Bring the drugs, baby.
I could bring the pain."
- The Weeknd


What is happening to us? Why is it suddenly so hard? Everything I do makes you upset, everything you say makes me angry. We kiss and hug and make up and then hurt each other again, and again and again. This ain't no way to love, baby. This ain't no way to be. Why can't we go back to the time I remember, where all you wanted was to spend time with me? Can't you see that I'm shaking so hard I could break the world? This is my heart you're cracking. These are real tears in my eyes, girl. Can't you try and understand? And every time I try and tell you, you tell me I've done the exact same thing to you. I've said I'm sorry, how many times do you want me to say it again? Let's stop using what he did to each other as an excuse to do the same damn things over and over again. For everything I say, you have answer, that I did to you too.

I'd drive through this city twice for you, top to bottom, I want to bring you nothing but joy. I want to hold you in my arms, away from these hungry people, and raise your spirits up so high. Why won't you let me? Am I really such a monster, am I really so difficult a man? All I want to spend is time. All I want is for you to want to, as well. And when you say you want to see me, don't tell me you suddenly can't. Of course I'll get angry at that. Damn it, I'm allowed to. And if I made you feel that way once, why didn't you tell me so I could make sure it never happened again?

And after a night like we just had, after a day like today for you to send me a message that says "You're right, and I cannot say anything to make you feel better, just know that I am not wrong either and I'm sorry" - WHAT DO YOU WANT ME TO SAY? You say it's not my fault, so why does it always feel like it is? You say you're not blaming me, but your face says it anyway. If I hurt you, I'm sorry, if I was confused, now I'm clear, if I was hesitant, I'm so sure it hurts. Just please, stop punishing me for making you wait. I just want to love you. I just want to love you. But I can't if it's so damn difficult.

Let me in. Let me through. I'm standing in the shadows of every door, waiting for you. This is love, it shouldn't hold so much pain. This is truth, it shouldn't feel like a law we're breaking. This is you, I should be treating you like a treasure. This is me, I'd burn down the world if it hurt you. Why are we hurting each other? Why are we here? Me on this damn laptop, and you surrounded by people you'd rather be with than me, and still sending me messages.

I just had the kind of night where the laughter was deep but the pain lurked a lot deeper. Where the cigarettes were all unwanted and nightmares will come hunting for the sleeper. What happened to the man I used to be, who walked so tall? When did I become the man who wants to set fire to it all?

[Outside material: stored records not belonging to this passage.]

(* ===== verification/SubReactorTheorems.v ===== *)
(** * What a connection of the server promises *)

From S2P Require Import Prelude PriorityQueue KVStore KVStoreInv KVStoreSpec FrameCodec CommandParser CommandGrammar CommandExecutor CommandTheorems RequestSpec OutputBuffer ServerMetrics MetricsTheorems StatsReport Poller PollerTheorems SubReactor SubReactorInv SubReactorRequests SubReactorHandlers.
#[local] Open Scope Z_scope.

Section connection.
Context {Q : Type} `{!PriorityQueue ExpirationRecord Q}
  `{!PriorityQueueLaws ExpirationRecord Q ExpirationCompare}.
Context {P : Type} `{!Poller P}.

Lemma read_inactive o clock answers (x : Ctx Q P) :
  reading (x_conn x) = false -> HandleClientRead o clock answers x = (Ret tt, x).
Proof.
  unfold reading, HandleClientRead. cbv [mbind M_bind conn_gets gets id]. intros Hr.
  apply negb_false_iff in Hr. by rewrite Hr.
Qed.

Lemma write_inactive o answers (x : Ctx Q P) :
  closed (x_conn x) = true -> HandleClientWrite o answers x = (Ret tt, x).
Proof. unfold HandleClientWrite. cbv [mbind M_bind conn_gets gets id]. by intros ->. Qed.

(** C18. The handlers keep every connection within its limits: whatever the
    peer sends, however its socket behaves and whatever the other threads do to
    the shared store between its requests, reading and writing end normally, the read buffer stays within [maxReadBufferBytes] and holds no
    complete frame, the send queue stays within [writeHardLimitBytes], reading
    is paused exactly between the two watermarks, a closed connection holds
    nothing, and the shared store stays consistent. *)
Theorem connection_invariant o clock recvs sends received_ sent n now a (x : Ctx Q P) :
  options_ok o -> ConnOK o (x_conn x) -> StoreOK n now a (x_store x) -> ticks_ok now clock 0 ->
  n + event_calls o clock < U64_MOD ->
  retry_eintr recvs = Ret received_ -> retry_eintr sends = Ret sent ->
  (exists x', HandleClientRead o clock recvs x = (Ret tt, x') /\ ConnOK o (x_conn x') /\
     exists now' a', now <= now' /\ StoreOK (n + event_calls o clock) now' a' (x_store x')) /\
  (exists x', HandleClientWrite o sends x = (Ret tt, x') /\ ConnOK o (x_conn x') /\
     x_store x' = x_store x).
Proof.
  intros Ho Hc HS Ht Hn Hrecv Hsend. split.
  - destruct (reading (x_conn x)) eqn:Hrd.
    + destruct (wp_run _ _ _ (handle_read_wp o Ho clock recvs received_ n now a x Hc HS Ht Hn Hrecv Hrd))
        as ([] & x' & Hrun & a' & now' & s' & m' & c' & -> & Hle & HS' & _ & Heff).
      eexists. split; [exact Hrun|]. split; [by eapply read_effect_ok|]. eauto.
    + exists x. split; [by apply read_inactive|]. split; [done|]. exists now, a. split; [done|].
      destruct HS as (HI & Hm). split; [|done]. pose proof (store_calls_nonneg clock 0 (Z.to_nat (maxReadBufferBytes o))).
      eapply (Inv_mono n); [|reflexivity|exact HI]. unfold event_calls. lia.
  - destruct (closed (x_conn x)) eqn:Hcl.
    + exists x. by rewrite write_inactive.
    + destruct (wp_run _ _ _ (handle_write_wp o sends sent x Hc Hsend Hcl))
        as ([] & x' & Hrun & m' & c' & -> & Heff).
      eexists. split; [exact Hrun|]. split; [by eapply write_effect_ok|done].
Qed.

(** Requests are answered in order: when a [recv] completes frames, their
    payloads are served by the abstract server one after the other, with the
    calls of the other threads on its map in between, and the
    encoded answers are appended to the send queue in the same order, all of
    them unless a [QUIT] ends the connection's requests; only when the answers
    exceed the hard limit is the connection dropped instead. *)
Theorem requests_answered_in_order o clock recvs available n now a payloads rest (x : Ctx Q P) :
  options_ok o -> ConnOK o (x_conn x) -> StoreOK n now a (x_store x) -> ticks_ok now clock 0 ->
  n + event_calls o clock < U64_MOD -> retry_eintr recvs = Ret (inl available) ->
  reading (x_conn x) = true -> zlen (readBuffer (x_conn x)) < maxReadBufferBytes o ->
  received o (x_conn x) available <> [] ->
  Decode (readBuffer (x_conn x) ++ received o (x_conn x) available) = (Ret payloads, rest) ->
  exists x' lines left resps a', HandleClientRead o clock recvs x = (Ret tt, x') /\
    payloads = lines ++ left /\ server_run clock 0 a lines resps a' /\
    ((closed (x_conn x') = false /\ readBuffer (x_conn x') = rest /\
      pending (x_conn x') = pending (x_conn x) ++ frames resps /\
      (left <> [] -> closeAfterWrite (x_conn x') = true) /\
      (closeAfterWrite (x_conn x') = true <-> Exists (fun l => denotes l ReqQuit) lines)) \/
     (closed (x_conn x') = true /\
      writeHardLimitBytes o < zlen (pending (x_conn x) ++ frames resps))).
Proof.
  intros Ho Hc HS Ht Hn Hrecv Hrd Hroom Hdata Hdec.
  destruct (wp_run _ _ _ (handle_read_wp o Ho clock recvs _ n now a x Hc HS Ht Hn Hrecv Hrd))
    as ([] & x' & Hrun & a' & now' & s' & m' & c' & -> & _ & _ & _ & Heff).
  unfold read_effect in Heff.
  replace (maxReadBufferBytes o <=? _) with false in Heff by lia.
  rewrite bool_decide_eq_false_2, Hdec in Heff by done.
  destruct Heff as (lines & left & resps & -> & Hrun' & Hb).
  eexists _, lines, left, resps, a'. split; [exact Hrun|]. split; [done|]. split; [done|].
  cbn [x_conn]. destruct Hb as [[Hover ->]|(_ & Hs & _ & Hp & Hend)]; [by right|left].
  destruct (same_readBuffer _ _ _ Hs) as (_ & _ & Hrb & Hcl).
  assert (closed (x_conn x) = false) as Hopen
    by (unfold reading in Hrd; by destruct (closed (x_conn x))).
  split; [by rewrite Hcl|]. split; [done|]. split; [done|].
  destruct Hend as [(-> & Hcw & _ & Hno)|(Hcw & before & quit & -> & Hquit & _)]; rewrite Hcw.
  - split; [done|]. split; [done|]. intros Hex%Exists_exists.
    destruct Hex as (l & Hin & Hl). by destruct (proj1 (Forall_forall _ _) Hno l Hin).
  - split; [done|]. split; [|done]. intros _. apply Exists_app. right. by constructor.
Qed.

(** The end of the peer's stream discards answers: when [recv] returns 0
    on a connection that is being read, the connection is closed at once and
    everything still queued for sending is dropped, although the code goes on
    to mark it for closing after the queue is written. *)
Theorem eof_discards_pending o clock recvs n now a (x : Ctx Q P) :
  options_ok o -> ConnOK o (x_conn x) -> StoreOK n now a (x_store x) -> ticks_ok now clock 0 ->
  n + event_calls o clock < U64_MOD -> retry_eintr recvs = Ret (inl []) ->
  reading (x_conn x) = true -> zlen (readBuffer (x_conn x)) < maxReadBufferBytes o ->
  exists x', HandleClientRead o clock recvs x = (Ret tt, x') /\
    x_conn x' = closed_conn (x_conn x) /\ pending (x_conn x') = [].
Proof.
  intros Ho Hc HS Ht Hn Hrecv Hrd Hroom.
  destruct (wp_run _ _ _ (handle_read_wp o Ho clock recvs _ n now a x Hc HS Ht Hn Hrecv Hrd))
    as ([] & x' & Hrun & a' & now' & s' & m' & c' & -> & _ & _ & _ & Heff).
  unfold read_effect, received in Heff. rewrite take_nil in Heff.
  replace (maxReadBufferBytes o <=? _) with false in Heff by lia.
  rewrite bool_decide_eq_true_2 in Heff by done. subst c'. eexists. split; [exact Hrun|]. done.
Qed.

(** Writing sends the queue from its front: when the socket takes [n]
    bytes (at most what is pending and at most [maxWriteBytesPerEvent]), exactly
    the first [n] pending bytes leave the queue, and the connection closes then
    only if it was to close after writing and nothing is left; a full socket
    changes nothing. *)
Theorem write_sends_front o sends sent (x : Ctx Q P) :
  options_ok o -> ConnOK o (x_conn x) -> closed (x_conn x) = false -> pending (x_conn x) <> [] ->
  retry_eintr sends = Ret sent ->
  exists x', HandleClientWrite o sends x = (Ret tt, x') /\
    match sent with
    | inr errno => x_conn x' = if errno =? EAGAIN then x_conn x else closed_conn (x_conn x)
    | inl room =>
        let n := Z.min room (Z.min (zlen (pending (x_conn x))) (maxWriteBytesPerEvent o)) in
        (n <= 0 -> x_conn x' = closed_conn (x_conn x)) /\
        (0 < n -> pending (x_conn x') = drop (Z.to_nat n) (pending (x_conn x)) /\
           (closed (x_conn x') = true <->
              closeAfterWrite (x_conn x) = true /\ pending (x_conn x') = []))
    end.
Proof.
  intros Ho Hc Hcl Hne Hsend.
  destruct (wp_run _ _ _ (handle_write_wp o sends sent x Hc Hsend Hcl))
    as ([] & x' & Hrun & m' & c' & -> & Heff).
  eexists. split; [exact Hrun|]. cbn [x_conn]. unfold write_effect in Heff.
  rewrite bool_decide_eq_false_2 in Heff by done. destruct sent as [room|errno]; [|done].
  cbn zeta. set (n := Z.min _ _) in *. destruct (Z.leb_spec n 0); [split; [done|lia]|].
  split; [lia|]. intros _. destruct Heff as (b' & Hb' & Hd & ->).
  destruct (bp_conn_same o ((x_conn x) <| writeBuffer := b' |>)) as (Hpe & _ & _ & Hcl' & _).
  case_bool_decide as Hnil; destruct (closeAfterWrite (x_conn x)) eqn:Hcw; cbn [andb].
  - rewrite <-Hd, Hnil. done.
  - rewrite Hpe, Hcl'. split; [done|]. change (closed (x_conn x) = true <-> false = true /\ Data b' = []).
    rewrite Hcl. split; [done|by intros [? ?]].
  - rewrite Hpe, Hcl'. split; [done|]. change (closed (x_conn x) = true <-> true = true /\ Data b' = []).
    rewrite Hcl. split; [done|by intros [? ?]].
  - rewrite Hpe, Hcl'. split; [done|]. change (closed (x_conn x) = true <-> false = true /\ Data b' = []).
    rewrite Hcl. split; [done|by intros [? ?]].
Qed.
End connection.

(** ** A connection at work *)

Abbreviation ExampleCtx := (Ctx (sorted_queue ExpirationCompare) PollPoller).

Definition example_ctx (c : Connection) : ExampleCtx :=
  mkCtx KVStore_init ServerMetrics_init PollPoller_init c.

Definition example_clock : ticks := fun _ => mkTurn [] (0, 1000).

(** A fresh connection, and one with an answer still to be sent. *)
Definition fresh_conn : Connection := Connection_init 5.
Definition busy_conn : Connection :=
  fresh_conn <| writeBuffer := mkOutputBuffer (frame (lit "+PONG")) 0 |>.

Lemma default_options_ok : options_ok NetworkOptions_default.
Proof. split; cbn; lia. Qed.

Lemma fresh_conn_ok : ConnOK NetworkOptions_default fresh_conn.
Proof. apply Connection_init_ok, default_options_ok. Qed.

Lemma busy_conn_ok : ConnOK NetworkOptions_default busy_conn.
Proof.
  split; try (vm_compute; (discriminate || reflexivity)).
  - split; [cbn; lia|by left|vm_compute; reflexivity|left; vm_compute; reflexivity].
  - intros _ _. split; [by left|vm_compute; reflexivity].
Qed.

Lemma example_store_ok : StoreOK 0 0 ∅ (x_store (example_ctx fresh_conn)).
Proof. split; [apply Inv_init|]. split; [done|apply small_empty]. Qed.

(** Another thread stores a key before each request. *)
Definition busy_clock : ticks := fun _ => mkTurn [(0, OpSet (lit "k") (lit "v"))] (0, 1000).

Lemma example_turn_ok others :
  valid_history 0 others -> Forall (fun x => x.1 <= 0) others -> Forall (fun x => op_small x.2) others ->
  turn_ok 0 (mkTurn others (0, 1000)).
Proof. intros. by split. Qed.

Lemma example_clock_ok : ticks_ok 0 example_clock 0.
Proof. intros j _. by split; intros; apply example_turn_ok; try apply Forall_nil_2. Qed.

Lemma busy_clock_ok : ticks_ok 0 busy_clock 0.
Proof.
  intros j _. split; intros; apply example_turn_ok; try (repeat constructor; vm_compute; discriminate).
Qed.

Lemma example_event_calls : event_calls NetworkOptions_default example_clock <= 1024 * 1024 + 4.
Proof. etrans; [by apply (store_calls_le _ 0)|]. rewrite Z2Nat.id; vm_compute; discriminate. Qed.

Lemma busy_event_calls : event_calls NetworkOptions_default busy_clock <= 2 * (1024 * 1024 + 4).
Proof. etrans; [by apply (store_calls_le _ 1)|]. rewrite Z2Nat.id; vm_compute; discriminate. Qed.

Lemma few_event_calls : event_calls NetworkOptions_default example_clock <= 2 * (1024 * 1024 + 4).
Proof. pose proof example_event_calls. lia. Qed.

Lemma few_calls z : z <= 2 * (1024 * 1024 + 4) -> 0 + z < U64_MOD.
Proof. intros. unfold U64_MOD. lia. Qed.

Definition example_bytes : bytes := frame (lit "PING") ++ frame (lit "QUIT").

Lemma connection_invariant_witness :
  exists x', HandleClientRead NetworkOptions_default busy_clock [SysInterrupted; SysOk example_bytes]
               (example_ctx busy_conn) = (Ret tt, x') /\
    ConnOK NetworkOptions_default (x_conn x').
Proof.
  destruct (connection_invariant NetworkOptions_default busy_clock
    [SysInterrupted; SysOk example_bytes] [SysOk 3] (inl example_bytes) (inl 3) 0 0 ∅
    (example_ctx busy_conn) default_options_ok busy_conn_ok example_store_ok busy_clock_ok
    (few_calls _ busy_event_calls) eq_refl eq_refl) as [(x' & Hrun & Hc & _) _].
  exists x'. split; [exact Hrun|exact Hc].
Defined.

Lemma requests_answered_in_order_witness :
  exists x' lines left resps a',
    HandleClientRead NetworkOptions_default example_clock [SysOk example_bytes]
      (example_ctx fresh_conn) = (Ret tt, x') /\
    [lit "PING"; lit "QUIT"] = lines ++ left /\ server_run example_clock 0 ∅ lines resps a'.
Proof.
  destruct (requests_answered_in_order NetworkOptions_default example_clock [SysOk example_bytes]
    example_bytes 0 0 ∅ [lit "PING"; lit "QUIT"] [] (example_ctx fresh_conn) default_options_ok
    fresh_conn_ok example_store_ok example_clock_ok (few_calls _ few_event_calls)
    eq_refl eq_refl eq_refl)
    as (x' & lines & left & resps & a' & Hrun & Hl & Hs & _).
  - vm_compute. discriminate.
  - vm_compute. reflexivity.
  - exists x', lines, left, resps, a'. split; [exact Hrun|]. split; [exact Hl|exact Hs].
Defined.

Lemma eof_discards_pending_witness :
  pending busy_conn = frame (lit "+PONG") /\
  exists x', HandleClientRead NetworkOptions_default example_clock [SysOk []]
      (example_ctx busy_conn) = (Ret tt, x') /\
    x_conn x' = closed_conn busy_conn /\ pending (x_conn x') = [].
Proof.
  split; [vm_compute; reflexivity|].
  apply (eof_discards_pending NetworkOptions_default example_clock [SysOk []] 0 0 ∅
    (example_ctx busy_conn) default_options_ok busy_conn_ok example_store_ok example_clock_ok
    (few_calls _ few_event_calls));
    vm_compute; reflexivity.
Defined.

Lemma write_sends_front_witness :
  exists x', HandleClientWrite NetworkOptions_default [SysOk 3] (example_ctx busy_conn) = (Ret tt, x') /\
    pending (x_conn x') = drop 3 (frame (lit "+PONG")).
Proof.
  destruct (write_sends_front NetworkOptions_default [SysOk 3] (inl 3) (example_ctx busy_conn)
    default_options_ok busy_conn_ok eq_refl) as (x' & Hrun & _ & Hn).
  - vm_compute. discriminate.
  - reflexivity.
  - exists x'. split; [exact Hrun|]. apply Hn. vm_compute. reflexivity.
Defined.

Love me or leave me. It can't be difficult. I don't want it if it is. I don't want to keep making you cry. I want to love you from morning to sundown, until the morning star finally abandons the sky. I don't want to sit alone at home and smoke a cigarette I shouldn't, punching pillows that did nothing wrong. There's only so much a heart can bear, for only so long. So here we are, darling. On opposite sides of this city. We could have been something amazing. We could have...sigh, shrug. Pity.

4 comments:

  1. You are back to being down Arunji... come on... at the end of the day you'll probably realize all that hurt was for nothing...

    The point is... Never take life seriously. Nobody gets out alive anyway.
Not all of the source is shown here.